4. História de câncer de mama invasivo
5. História de CDIS, exceto para pacientes tratadas exclusivamente com mastectomia >5 anos antes do diagnóstico de câncer de mama atual

6. Doença cardíaca ativa ou histórico de disfunção cardíaca, incluindo qualquer um dos seguintes:

   1. História de angina pectoris instável, infarto do miocárdio ou evento cardiovascular recente (<6 meses), incluindo acidente vascular cerebral e pericardite
   2. História de insuficiência cardíaca congestiva documentada (classificação funcional II-IV da New York Heart Association)
   3. Cardiomiopatia documentada
   4. QTc > 450 ms medido pela fórmula de Fridericia, história familiar ou pessoal de síndrome do QT longo ou curto, síndrome de Brugada ou história conhecida de prolongamento do intervalo QTc ou Torsade de Pointes.
   5. hipertensão descontrolada
   6. Arritmia sintomática ou não controlada, incluindo fibrilação atrial.
7. Pacientes com BC ER-positivo sendo tratados com medicamentos reconhecidos como fortes inibidores ou indutores da isoenzima CYP3A (ver tabela 5) que não podem ser descontinuados pelo menos 7 dias antes do tratamento planejado com ribociclibe.
8. Medicação(ões) concomitante(s) com risco conhecido de prolongar o intervalo QT e/ou causa(s) conhecida(s) de Torsades de Pointes que não pode(m) ser descontinuada(s) ou substituída(s) por medicação alternativa segura
9. Pacientes do sexo feminino grávidas ou amamentando, ou pacientes que planejam engravidar
10. Histórico de doença pulmonar intersticial (DPI) (não infecciosa)/pneumonite que exigiu esteróides, tem DPI/pneumonite atual ou quando a suspeita de DPI/pneumonite não pode ser descartada por imagem na triagem.
11. Doenças clinicamente significativas intercorrentes específicas do pulmão, incluindo, mas não se limitando a, qualquer distúrbio pulmonar subjacente (por exemplo, embolia pulmonar dentro de três meses da inscrição no estudo, asma grave, DPOC grave, doença pulmonar restritiva, derrame pleural, etc.)

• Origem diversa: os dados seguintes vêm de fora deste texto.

(** * SpeakCycle TikTok uploader: a shallow embedding of [tiktok_uploader.py]

    The development follows the layout of the Python module:

    - Python values (strings as code points, JSON-shaped objects, dicts in
      insertion order, truthiness, [str()] formatting);
    - the library routines the module calls ([base64], [hashlib.sha256],
      [secrets.token_urlsafe]);
    - the outside world (token file, video files, HTTP peers, the local
      callback port) as an explicit environment plus a state with an ordered
      trace of effects;
    - the module's functions, in source order: token management, the OAuth
      callback handler, [generate_pkce], [authenticate],
      [upload_video_direct];
    - the properties proved about them.

    Console output ([print]) is not modelled. *)

From Stdlib Require Import ZArith NArith String Ascii Bool Lia.
From Stdlib Require Import Strings.Byte DecimalString List.
Import ListNotations.

Set Warnings "-register-all".

Local Open Scope Z_scope.
Local Open Scope list_scope.

(* ================================================================== *)
(** * Python values *)
(* ================================================================== *)

(** A Python [str] is a sequence of Unicode code points: [len] and slicing
    count code points, not bytes. *)
Definition pystr := list N.

(** A Python [bytes] object. *)
Definition pybytes := list byte.

(** String literals of the source. *)
Definition lit (s : string) : pystr :=
  map N_of_ascii (list_ascii_of_string s).

Definition blit (s : string) : pybytes := list_byte_of_string s.

Fixpoint pystr_eqb (s t : pystr) : bool :=
  match s, t with
  | [], [] => true
  | a :: s', b :: t' => N.eqb a b && pystr_eqb s' t'
  | _, _ => false
  end.

(** [a.startswith(p)] *)
Fixpoint startswith (p s : pystr) : bool :=
  match p, s with
  | [], _ => true
  | a :: p', b :: s' => N.eqb a b && startswith p' s'
  | _ :: _, [] => false
  end.

(** [p in s] for two strings: substring test. *)
Fixpoint substring (p s : pystr) : bool :=
  startswith p s ||
  match s with
  | [] => false
  | _ :: s' => substring p s'
  end.

(** The values that [json.load] / [response.json()] produce, and that the
    module builds as dict literals.  Dicts keep insertion order.  JSON
    numbers with a fraction are not represented. *)
Inductive pyval : Type :=
| PNone
| PBool (b : bool)
| PInt (z : Z)
| PStr (s : pystr)
| PList (l : list pyval)
| PDict (d : list (pystr * pyval)).

Definition pydict := list (pystr * pyval).

(** [d.get(k)] on the entries of a dict; [None] when the key is absent. *)
Fixpoint dict_find (k : pystr) (d : pydict) : option pyval :=
  match d with
  | [] => None
  | (k', v) :: d' => if pystr_eqb k k' then Some v else dict_find k d'
  end.

(** [d[k] = v]: an existing key keeps its position. *)
Fixpoint dict_set (k : pystr) (v : pyval) (d : pydict) : pydict :=
  match d with
  | [] => [(k, v)]
  | (k', v') :: d' =>
      if pystr_eqb k k' then (k, v) :: d' else (k', v') :: dict_set k v d'
  end.

(** [d.update(new)] *)
Definition dict_update (d new : pydict) : pydict :=
  fold_left (fun acc kv => dict_set (fst kv) (snd kv) acc) new d.

(** Truthiness, as used by [if not x]. *)
Definition truthy (v : pyval) : bool :=
  match v with
  | PNone => false
  | PBool b => b
  | PInt z => negb (z =? 0)
  | PStr s => match s with [] => false | _ => true end
  | PList l => match l with [] => false | _ => true end
  | PDict d => match d with [] => false | _ => true end
  end.

(** A surrogate code point: the strict UTF-8 codec refuses it. *)
Definition surrogate (c : N) : bool := ((55296 <=? c) && (c <=? 57343))%N.

Definition str_encodable (s : pystr) : bool :=
  forallb (fun c => negb (surrogate c)) s.

(** Can [json.dump(v, f, ensure_ascii=False)] write [v] to a file opened
    with [encoding='utf-8']?  Every string in it, keys included, must be
    free of surrogates. *)
Fixpoint encodable (v : pyval) : bool :=
  match v with
  | PStr s => str_encodable s
  | PList l =>
      (fix every (l : list pyval) : bool :=
         match l with
         | [] => true
         | x :: l' => encodable x && every l'
         end) l
  | PDict d =>
      (fix every (d : list (pystr * pyval)) : bool :=
         match d with
         | [] => true
         | (k, x) :: d' => str_encodable k && encodable x && every d'
         end) d
  | _ => true
  end.

(** [v == 'literal'] *)
Definition is_str (s : pystr) (v : pyval) : bool :=
  match v with
  | PStr t => pystr_eqb t s
  | _ => false
  end.

(** Decimal rendering of an [int]. *)
Definition str_of_int (z : Z) : pystr :=
  lit (NilZero.string_of_int (Z.to_int z)).

(** Exceptions the modelled code can raise. *)
Inductive exn : Type :=
| AttributeError
| TypeError
| KeyError
| IndexError
| JSONDecodeError
| UnicodeError
| RequestException.

Inductive res (A : Type) : Type :=
| Ok (a : A)
| Raise (e : exn).
Arguments Ok {A} a.
Arguments Raise {A} e.

(** What comes of a call that waits for somebody else: its result, or
    nothing at all.  A result is read as an awaited one where one is
    expected, so [x = Ok r] says that the answer came and was [r]. *)
Inductive awaited (A : Type) : Type :=
| Answered (r : res A)
| Silent.
Arguments Answered {A} r.
Arguments Silent {A}.
Coercion Answered : res >-> awaited.

(** [v.get(k, default)]: only dicts have [get]. *)
Definition py_get (v : pyval) (k : pystr) (default : pyval) : res pyval :=
  match v with
  | PDict d => Ok (match dict_find k d with Some x => x | None => default end)
  | _ => Raise AttributeError
  end.

(** [k in v] for a string [k]. *)
Definition py_in (k : pystr) (v : pyval) : res bool :=
  match v with
  | PDict d => Ok (match dict_find k d with Some _ => true | None => false end)
  | PList l => Ok (existsb (is_str k) l)
  | PStr s => Ok (substring k s)
  | _ => Raise TypeError
  end.

(** [v[k]] for a string [k]. *)
Definition py_item (v : pyval) (k : pystr) : res pyval :=
  match v with
  | PDict d => match dict_find k d with Some x => Ok x | None => Raise KeyError end
  | _ => Raise TypeError
  end.

Definition rbind {A B} (r : res A) (k : A -> res B) : res B :=
  match r with
  | Ok a => k a
  | Raise e => Raise e
  end.

Notation "x <~ c ;; k" := (rbind c (fun x => k))
  (at level 61, c at next level, right associativity).

(** [s[:n]] *)
Definition slice_to {A} (n : nat) (s : list A) : list A := firstn n s.

(** [s.rstrip(c)] for a one-character argument, on [str] and on [bytes]. *)
Section Rstrip.
Context {A : Type} (is_c : A -> bool).

Fixpoint rstrip (l : list A) : list A :=
  match l with
  | [] => []
  | x :: t =>
      match rstrip t with
      | [] => if is_c x then [] else [x]
      | t' => x :: t'
      end
  end.
End Rstrip.

Definition eq_sign : N := 61.

Definition str_rstrip_eq (s : pystr) : pystr := rstrip (N.eqb eq_sign) s.
Definition bytes_rstrip_eq (b : pybytes) : pybytes :=
  rstrip (fun x => N.eqb (Byte.to_N x) eq_sign) b.

(** [b.decode('ascii')] and [s.encode('ascii')] *)
Fixpoint decode_ascii (b : pybytes) : res pystr :=
  match b with
  | [] => Ok []
  | x :: b' =>
      if (Byte.to_N x <? 128)%N then
        match decode_ascii b' with
        | Ok s => Ok (Byte.to_N x :: s)
        | Raise e => Raise e
        end
      else Raise UnicodeError
  end.

Definition byte_of_N (n : N) : byte := byte_of_ascii (ascii_of_N n).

12. Quaisquer distúrbios autoimunes, do tecido conjuntivo ou inflamatórios (p. Artrite reumatóide, Sjögren, sarcoidose etc.) quando documentada, ou suspeita de envolvimento pulmonar no momento da triagem. Todos os detalhes do distúrbio devem ser registrados no eCRF dos pacientes incluídos no estudo.
13. Pneumonectomia prévia
14. História de teste positivo para HIV ou AIDS conhecida
15. Infecção aguda ou crônica pelo vírus da hepatite B ou C
16. Qualquer comprometimento da função gastrointestinal (GI) ou doença GI que possa alterar significativamente a absorção dos medicamentos do estudo (por exemplo, doenças ulcerativas descontroladas, náuseas descontroladas, vômitos, diarreia, síndrome de má absorção ou ressecção do intestino delgado).
17. Recebimento da vacina viva atenuada até 30 dias antes da primeira dose de trastuzumabe deruxtecano. Nota: Os pacientes, se inscritos, não devem receber vacina viva durante o estudo e até 30 dias após a última dose do medicamento do estudo.
18. Qualquer condição psicológica, incluindo abuso de substâncias, familiar, sociológica ou geográfica que possa dificultar o cumprimento do protocolo do estudo e cronograma de acompanhamento; essas condições devem ser discutidas com o paciente antes do registro no estudo.
19. Reações alérgicas ou hipersensibilidade aos medicamentos do estudo ou outros anticorpos monoclonais
20. Administração de outras drogas experimentais, concomitantemente ou durante os últimos 30 dias antes do início do tratamento.
21. Cirurgia axilar pré-tratamento
22. Cirurgia de grande porte recente (dentro de 4 semanas a partir do início do tratamento do estudo) ou necessidade antecipada de cirurgia de grande porte durante o estudo.
23. Um derrame pleural, ascite ou derrame pericárdico que requer drenagem, derivação peritoneal ou terapia de reinfusão de ascite concentrada e livre de células (CART).